Traditional approaches rely on semantic search, which often misses skills that look unrelated in embedding space but are crucial for solving tasks. AgentSkillOS introduces a novel capability tree structure that organizes skills hierarchically, enabling more creative and effective skill discovery.

Why AgentSkillOS Matters

Scale: Manages 200,000+ skills efficiently
Discovery: Finds non-obvious but functionally relevant skills
Orchestration: Composes multiple skills into coordinated workflows
Control: Provides human-in-the-loop GUI for intervention

Key Features

Feature	Description
Skill Search & Discovery	Creatively discover task-relevant skills with a skill tree that organizes skills into a hierarchy based on their capabilities
Skill Orchestration	Compose and orchestrate multiple skills into a single workflow with a directed acyclic graph, automatically managing execution order, dependencies, and data flow
GUI (Human-in-the-Loop)	A built-in GUI enables human intervention at every step, making workflows controllable, auditable, and easy to steer
High-Quality Skill Pool	A curated collection of high-quality skills, selected based on Claude’s implementation, GitHub stars, and download volume
Observability & Debugging	Trace each step with logs and metadata to debug faster and iterate on workflows with confidence
Extensible Skill Registry	Easily plug in new skills, bring your own skills via a flexible registry
Benchmark	30 multi-format creative tasks across 5 categories, evaluated with pairwise comparison and Bradley-Terry aggregation

Architecture Overview

AgentSkillOS follows a modular architecture with pluggable retrieval and orchestration components.

Skill Retrieval

Understanding the Skill Retrieval Flow

The skill retrieval diagram above demonstrates how AgentSkillOS discovers relevant skills from its vast pool of 200,000+ available skills. This process is critical because finding the right skills determines the quality and efficiency of the entire workflow execution.

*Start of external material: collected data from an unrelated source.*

(** ** The limit of a merchant on a degraded provider *)

(** The request reaches the guard of the framework once, with the stricter limit exactly
    when it is a charge of a merchant whose charges are concentrated on degraded
    providers, and unchanged otherwise. *)
Lemma degraded_limit degradedMax super r now s s' exposed :
  run (@exec Key Val _ _ _) (MerchantPspExposureService.isExposedToDegradedPsp (nullish (tr_merchantId r) "") REGISTERED_PROVIDERS) now s = (s', Ok exposed) →
  let charge := String.eqb (tr_handlerName r) "charge" && truthy (tr_merchantId r) in
  run (@exec Key Val _ _ _) (handleRequest degradedMax super r) now s
  = if charge then run (@exec Key Val _ _ _) (super (mkThrottlerRequest (tr_handlerName r) (tr_merchantId r) (if exposed : bool then degradedMax else tr_limit r))) now s'
    else run (@exec Key Val _ _ _) (super r) now s.
Proof.
  intros Hx. cbv zeta. unfold handleRequest. destruct (String.eqb (tr_handlerName r) "charge" && truthy (tr_merchantId r)); [|done].
  rewrite run_bind_prog, run_bind_prog, Hx. cbn. destruct r. by destruct exposed.
Qed.
(** C30: no session without its factors: from a state without tokens, under every
    interleaving of logins, logouts, enrolments, confirmations, deactivations and codes of
    the second factor, with any call failing before or after its effect, every token that
    was ever signed belongs to the merchant of one of the requests, namely: a login whose
    secret matches the stored row of an active merchant, and then the token is pending
    exactly when that row has the second factor enabled; or a code that was valid for a
    row of the merchant with the second factor enabled, sent with a token of the same
    merchant; or a delegation, for its agent. *)
Theorem tokens_need_second_factor reqs now s0 (c : config auth_answer) :
  au_tokens s0 = [] → rtc (interleave auth_handle) (mkConfig now s0 (serveAuth <$> reqs)) c →
  ∀ p, p ∈ au_tokens (memory c) → loggedIn reqs (memory c) p ∨ secondFactor reqs (memory c) p ∨ delegated reqs p.
Proof.
  intros H0' Hrun. assert (keeps reqs s0 (replicate (length reqs) tt)) as Hi. { intros p Hp. rewrite H0' in Hp. by apply not_elem_of_nil in Hp. }
  destruct (pool_run auth_handle (keeps reqs) later (λ _, True) (λ _ _ _, True) (λ _ _ _, True) _ _ (replicate (length reqs) tt) Hrun) as (ls & Hinv & _);
    [done|exact Hi| |exact Hinv].
  cbn. apply Forall2_same_length_lookup_2; [by rewrite length_fmap, length_replicate|]. intros i p l Hp Hl.
  apply list_lookup_fmap_Some in Hp as (q & -> & Hq). exists s0. split; [reflexivity|]. apply wp_serve. by eapply list_elem_of_lookup_2.
Qed.
End auth.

The Challenge of Skill Discovery at Scale

With over 200,000 skills available across platforms like GitHub, npm, and PyPI, traditional keyword search falls short. A simple query like “process images” might return hundreds of results, many of which are tangentially related but not truly useful for the specific task at hand. AgentSkillOS addresses this through two complementary retrieval mechanisms.

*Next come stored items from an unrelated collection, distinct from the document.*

(* ===== verification/AuthRevocation.v ===== *)
(** * Authentication: revocation

    A token that was revoked, by its holder or with all tokens of the merchant, is
    refused from then on, whatever requests follow one another and whichever calls fail
    ([revoked_tokens_stay_out]). *)

From stdpp Require Import pretty.
From S2P Require Import Prelude JsNumber Money Policies Merchant Redis Shared Program Sanctions Accounts Crypto Auth AuthCorrect AuthSessions.

Section revocation.
Context `{Bcrypt, AuthWorld}.

(** A token by what the revocation lists see of it: its id, its merchant, when it was
    issued and when it expires. [t0] is the instant of the revocation. *)
Context (jti merchantId : string) (iat exp : Z) (t0 : Date) (n0 : nat).
Hypothesis fresh : ∀ n, (n0 ≤ n)%nat → auth_uuid n ≠ jti.
Hypothesis issued : iat ≤ t0 / 1000.

(** Marked by its id, or with its merchant, for as long as it lives. *)
Definition marked (s : auth_state) : Prop := ∃ c e, au_revoked s !! JTI jti = Some c ∧ expiresAt c = Some e ∧ exp * 1000 ≤ e.

Definition outlived : Prop := exp * 1000 ≤ t0 + TokenRevocation.MERCHANT_REVOCATION_TTL_SECONDS * 1000.

Definition cutOff (s : auth_state) : Prop :=
  outlived ∧ ∃ c e, au_revoked s !! MERCHANT_BEFORE merchantId = Some c ∧ iat ≤ value c ∧ expiresAt c = Some e ∧ exp * 1000 ≤ e.

(** No other token has the id. *)
Definition unique (s : auth_state) : Prop := ∀ p, p ∈ au_tokens s → jp_jti p = Some jti → jp_exp p = Some exp.

Definition barred (s : auth_state) : Prop := (marked s ∨ cutOff s ∨ exp ≤ t0 / 1000) ∧ unique s ∧ (n0 ≤ au_calls s)%nat.

(** Calls from the instant of the revocation on. *)
Definition from_then X (c : auth_event X) (now : Date) (s : auth_state) : auth_state * result X := auth_handle X c (Z.max t0 now) s.

#[local] Instance from_then_answers : Answers from_then.
Proof. intros X c now s. exact (answers X c (Z.max t0 now) s). Qed.

Lemma run_from_then {X} (p : A X) now s : t0 ≤ now → run auth_handle p now s = run from_then p now s.
Proof.
  intros Ht. revert s. induction p as [x|e|Z c k IH]; intros s; [done..|]. cbn. unfold from_then. rewrite Z.max_r by done.
  destruct (auth_handle Z c now s) as [s1 [z|e]]; [|done]. apply IH.
Qed.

Tree-Based Retrieval: Navigating the Capability Hierarchy

The tree-based approach organizes skills into a hierarchical capability structure. Imagine a tree where:

Root nodes represent broad capability categories like “Data Processing,” “Content Generation,” or “System Operations”
Branch nodes represent sub-categories like “Image Manipulation” under “Data Processing”
Leaf nodes contain the actual skills with their descriptions and metadata

When a user submits a task, the LLM doesn’t just search for keywords—it navigates this tree intelligently. For example, a task to “create a marketing video from product images” might traverse:

Content Generation → Video Production → skills for video editing
Data Processing → Image Manipulation → skills for image preparation
Content Generation → Marketing → skills for promotional content

This traversal surfaces skills that semantic search might miss—skills that are functionally relevant even if their descriptions don’t match the query textually.

Vector-Based Retrieval: Semantic Similarity Search

The vector-based approach converts skill descriptions into dense vector embeddings using models like OpenAI’s text-embedding-3-large. When a query comes in:

The query text is converted to a vector representation
Similarity search (typically cosine similarity) finds the closest skill vectors
Top-k results are returned as candidate skills

This approach excels at finding skills with similar meanings even when using different terminology. However, it can miss skills that are functionally complementary but semantically distant.

Hybrid Retrieval: Best of Both Worlds

AgentSkillOS can combine both approaches for optimal results. The tree-based method provides creative, non-obvious skill suggestions, while vector-based search ensures no relevant skills are missed due to vocabulary gaps. This hybrid approach significantly outperforms either method alone, as demonstrated in the benchmark results.

Practical Implications for Developers

For developers building AI agent workflows, this retrieval system means:

Less manual skill hunting: The system automatically surfaces relevant skills
More creative solutions: Non-obvious skill combinations lead to innovative workflows
Better task coverage: Complex tasks get decomposed into appropriate skill sequences
Scalable architecture: The system handles skill pools from 50 to 200,000+ without degradation

Core Components

Entry Points: The system provides multiple interfaces including Web UI, Batch CLI, and Python API for different use cases.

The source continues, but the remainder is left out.